What you are asked to do:
Only some lines are wanted. Transcribe, exactly, the lines below from the line with "constructor; try done." up to and including the line with "rewrite filter_nil, app_nil_r.".
(Given information Opens)
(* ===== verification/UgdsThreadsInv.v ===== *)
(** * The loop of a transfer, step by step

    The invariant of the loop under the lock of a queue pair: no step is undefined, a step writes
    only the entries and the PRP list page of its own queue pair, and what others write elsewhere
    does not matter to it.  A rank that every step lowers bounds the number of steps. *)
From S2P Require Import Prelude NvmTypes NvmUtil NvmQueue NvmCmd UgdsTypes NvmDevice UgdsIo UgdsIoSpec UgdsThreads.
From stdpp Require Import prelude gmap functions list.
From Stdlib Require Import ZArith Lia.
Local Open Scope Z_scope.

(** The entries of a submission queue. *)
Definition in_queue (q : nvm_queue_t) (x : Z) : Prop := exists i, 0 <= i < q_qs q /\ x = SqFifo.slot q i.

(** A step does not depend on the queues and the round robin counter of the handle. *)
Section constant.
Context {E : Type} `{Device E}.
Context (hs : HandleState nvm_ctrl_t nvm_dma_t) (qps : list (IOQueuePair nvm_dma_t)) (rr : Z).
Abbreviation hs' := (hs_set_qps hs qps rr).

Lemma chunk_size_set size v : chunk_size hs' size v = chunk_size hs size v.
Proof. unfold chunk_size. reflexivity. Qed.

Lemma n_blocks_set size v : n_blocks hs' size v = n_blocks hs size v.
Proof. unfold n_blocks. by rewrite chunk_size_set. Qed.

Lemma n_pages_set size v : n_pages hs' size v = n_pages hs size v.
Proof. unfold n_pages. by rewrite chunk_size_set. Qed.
(Given information Closes)
(Given information Opens)
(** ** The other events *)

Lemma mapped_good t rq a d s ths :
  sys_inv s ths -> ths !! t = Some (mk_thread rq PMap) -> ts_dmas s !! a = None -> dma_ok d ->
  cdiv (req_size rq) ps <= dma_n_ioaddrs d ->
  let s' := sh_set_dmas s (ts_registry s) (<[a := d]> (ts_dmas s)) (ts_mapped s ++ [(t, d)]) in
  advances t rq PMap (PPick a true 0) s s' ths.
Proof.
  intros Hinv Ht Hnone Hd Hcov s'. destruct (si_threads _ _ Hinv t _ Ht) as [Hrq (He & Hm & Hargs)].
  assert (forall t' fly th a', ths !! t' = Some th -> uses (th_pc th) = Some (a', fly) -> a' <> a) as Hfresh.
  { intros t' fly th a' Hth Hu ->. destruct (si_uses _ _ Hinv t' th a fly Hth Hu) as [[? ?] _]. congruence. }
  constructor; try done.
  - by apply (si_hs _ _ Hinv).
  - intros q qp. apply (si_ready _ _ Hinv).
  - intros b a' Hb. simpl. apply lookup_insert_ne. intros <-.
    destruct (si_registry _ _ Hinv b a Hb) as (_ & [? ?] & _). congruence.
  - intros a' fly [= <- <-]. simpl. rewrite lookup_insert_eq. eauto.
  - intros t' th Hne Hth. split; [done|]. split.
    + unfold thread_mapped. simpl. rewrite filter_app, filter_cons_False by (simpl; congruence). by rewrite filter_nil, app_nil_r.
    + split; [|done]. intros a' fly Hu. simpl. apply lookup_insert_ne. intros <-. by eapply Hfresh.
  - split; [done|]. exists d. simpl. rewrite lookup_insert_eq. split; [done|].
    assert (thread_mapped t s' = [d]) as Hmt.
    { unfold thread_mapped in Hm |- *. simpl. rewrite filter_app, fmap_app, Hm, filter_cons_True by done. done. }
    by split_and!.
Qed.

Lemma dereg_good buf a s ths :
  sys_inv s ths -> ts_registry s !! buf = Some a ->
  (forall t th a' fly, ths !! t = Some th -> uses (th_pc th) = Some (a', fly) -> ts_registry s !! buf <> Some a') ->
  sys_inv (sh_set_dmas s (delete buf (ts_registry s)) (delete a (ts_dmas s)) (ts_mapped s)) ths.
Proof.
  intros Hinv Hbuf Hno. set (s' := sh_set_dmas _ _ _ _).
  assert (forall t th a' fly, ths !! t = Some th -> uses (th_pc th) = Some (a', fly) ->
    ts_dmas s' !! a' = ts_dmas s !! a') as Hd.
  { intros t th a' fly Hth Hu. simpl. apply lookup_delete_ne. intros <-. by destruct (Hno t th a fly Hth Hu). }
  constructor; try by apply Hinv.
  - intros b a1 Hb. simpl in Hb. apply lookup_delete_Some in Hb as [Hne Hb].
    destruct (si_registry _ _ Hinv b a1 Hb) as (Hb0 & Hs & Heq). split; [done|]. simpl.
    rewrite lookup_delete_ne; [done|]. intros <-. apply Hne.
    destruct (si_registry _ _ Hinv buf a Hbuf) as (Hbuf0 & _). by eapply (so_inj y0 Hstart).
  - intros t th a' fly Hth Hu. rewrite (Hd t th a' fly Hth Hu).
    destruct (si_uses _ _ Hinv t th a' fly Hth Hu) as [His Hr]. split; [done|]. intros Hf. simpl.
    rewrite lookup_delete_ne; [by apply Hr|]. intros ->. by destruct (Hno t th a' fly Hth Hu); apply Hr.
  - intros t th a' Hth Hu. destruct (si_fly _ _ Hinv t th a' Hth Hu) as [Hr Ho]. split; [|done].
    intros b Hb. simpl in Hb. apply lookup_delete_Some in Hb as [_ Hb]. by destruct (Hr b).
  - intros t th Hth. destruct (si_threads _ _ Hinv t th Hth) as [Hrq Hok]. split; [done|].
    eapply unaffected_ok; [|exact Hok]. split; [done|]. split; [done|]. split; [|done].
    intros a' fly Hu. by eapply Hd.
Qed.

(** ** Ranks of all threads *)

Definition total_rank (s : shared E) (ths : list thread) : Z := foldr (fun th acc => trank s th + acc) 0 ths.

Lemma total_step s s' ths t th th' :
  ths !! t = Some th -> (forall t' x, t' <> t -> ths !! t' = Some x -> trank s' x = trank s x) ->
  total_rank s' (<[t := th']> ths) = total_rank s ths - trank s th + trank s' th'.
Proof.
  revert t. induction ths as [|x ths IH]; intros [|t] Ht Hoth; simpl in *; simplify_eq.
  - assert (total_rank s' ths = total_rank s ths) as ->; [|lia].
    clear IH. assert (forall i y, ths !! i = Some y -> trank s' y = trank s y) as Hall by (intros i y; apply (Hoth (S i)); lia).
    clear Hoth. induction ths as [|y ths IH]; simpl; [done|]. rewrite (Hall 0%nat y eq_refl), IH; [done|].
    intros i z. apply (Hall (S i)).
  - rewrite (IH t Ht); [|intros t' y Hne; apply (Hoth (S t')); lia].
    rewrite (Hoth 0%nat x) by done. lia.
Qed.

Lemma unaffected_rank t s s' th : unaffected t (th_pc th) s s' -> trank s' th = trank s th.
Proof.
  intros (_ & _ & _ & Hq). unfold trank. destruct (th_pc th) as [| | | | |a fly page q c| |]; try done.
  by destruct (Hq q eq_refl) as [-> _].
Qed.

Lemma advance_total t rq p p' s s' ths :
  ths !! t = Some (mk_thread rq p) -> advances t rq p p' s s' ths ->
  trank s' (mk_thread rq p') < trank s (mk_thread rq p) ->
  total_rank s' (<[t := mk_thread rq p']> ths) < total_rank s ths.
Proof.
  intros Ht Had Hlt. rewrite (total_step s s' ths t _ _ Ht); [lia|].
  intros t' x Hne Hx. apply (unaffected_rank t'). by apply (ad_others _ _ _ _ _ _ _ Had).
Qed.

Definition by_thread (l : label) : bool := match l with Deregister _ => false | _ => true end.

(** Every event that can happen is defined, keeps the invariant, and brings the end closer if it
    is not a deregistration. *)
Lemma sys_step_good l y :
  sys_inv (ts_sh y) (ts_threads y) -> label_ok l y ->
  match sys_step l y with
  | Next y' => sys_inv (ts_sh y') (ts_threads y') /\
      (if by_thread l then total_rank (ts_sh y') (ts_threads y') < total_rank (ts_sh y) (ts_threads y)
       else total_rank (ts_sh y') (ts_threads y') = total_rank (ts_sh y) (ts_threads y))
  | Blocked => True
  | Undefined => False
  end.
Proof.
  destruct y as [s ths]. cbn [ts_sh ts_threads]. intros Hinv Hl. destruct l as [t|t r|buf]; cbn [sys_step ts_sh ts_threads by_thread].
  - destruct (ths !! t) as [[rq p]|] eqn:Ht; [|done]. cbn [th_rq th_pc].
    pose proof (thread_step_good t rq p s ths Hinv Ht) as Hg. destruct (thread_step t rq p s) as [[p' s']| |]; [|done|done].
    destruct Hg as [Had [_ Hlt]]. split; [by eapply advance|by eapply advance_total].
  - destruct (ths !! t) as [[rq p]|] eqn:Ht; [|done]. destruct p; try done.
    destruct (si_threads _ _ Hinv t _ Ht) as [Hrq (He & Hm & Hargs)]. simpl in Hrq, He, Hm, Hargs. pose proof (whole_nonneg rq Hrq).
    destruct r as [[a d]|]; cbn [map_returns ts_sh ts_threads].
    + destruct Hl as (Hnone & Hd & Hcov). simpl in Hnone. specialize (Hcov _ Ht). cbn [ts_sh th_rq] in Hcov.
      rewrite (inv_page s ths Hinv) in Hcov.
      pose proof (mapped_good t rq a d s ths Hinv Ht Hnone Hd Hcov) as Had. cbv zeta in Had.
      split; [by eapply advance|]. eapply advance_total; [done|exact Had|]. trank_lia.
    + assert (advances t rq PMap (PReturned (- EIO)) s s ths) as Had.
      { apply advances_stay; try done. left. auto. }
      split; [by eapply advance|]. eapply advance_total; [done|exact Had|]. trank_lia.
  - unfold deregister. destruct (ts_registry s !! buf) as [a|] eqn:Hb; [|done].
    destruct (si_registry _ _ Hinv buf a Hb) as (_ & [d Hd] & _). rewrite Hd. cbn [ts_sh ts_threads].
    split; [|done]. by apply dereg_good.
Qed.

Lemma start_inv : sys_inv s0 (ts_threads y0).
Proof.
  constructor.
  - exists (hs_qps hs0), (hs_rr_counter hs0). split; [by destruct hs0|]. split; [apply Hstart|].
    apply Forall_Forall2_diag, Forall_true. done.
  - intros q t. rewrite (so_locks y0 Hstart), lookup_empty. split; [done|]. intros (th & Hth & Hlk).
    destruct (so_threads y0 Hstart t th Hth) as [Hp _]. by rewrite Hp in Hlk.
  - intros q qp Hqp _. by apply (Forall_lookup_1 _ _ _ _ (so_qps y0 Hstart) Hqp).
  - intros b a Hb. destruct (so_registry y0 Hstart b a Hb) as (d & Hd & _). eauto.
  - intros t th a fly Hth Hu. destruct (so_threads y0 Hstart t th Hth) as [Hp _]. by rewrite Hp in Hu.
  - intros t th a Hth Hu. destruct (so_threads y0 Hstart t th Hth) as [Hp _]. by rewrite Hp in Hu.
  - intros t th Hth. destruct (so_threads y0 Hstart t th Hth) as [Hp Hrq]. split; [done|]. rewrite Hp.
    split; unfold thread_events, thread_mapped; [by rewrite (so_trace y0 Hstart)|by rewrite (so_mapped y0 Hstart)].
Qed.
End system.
(Given information Closes)
Exercise response:
  constructor; try done.
  - by apply (si_hs _ _ Hinv).
  - intros q qp. apply (si_ready _ _ Hinv).
  - intros b a' Hb. simpl. apply lookup_insert_ne. intros <-.
    destruct (si_registry _ _ Hinv b a Hb) as (_ & [? ?] & _). congruence.
  - intros a' fly [= <- <-]. simpl. rewrite lookup_insert_eq. eauto.
  - intros t' th Hne Hth. split; [done|]. split.
    + unfold thread_mapped. simpl. rewrite filter_app, filter_cons_False by (simpl; congruence). by rewrite filter_nil, app_nil_r.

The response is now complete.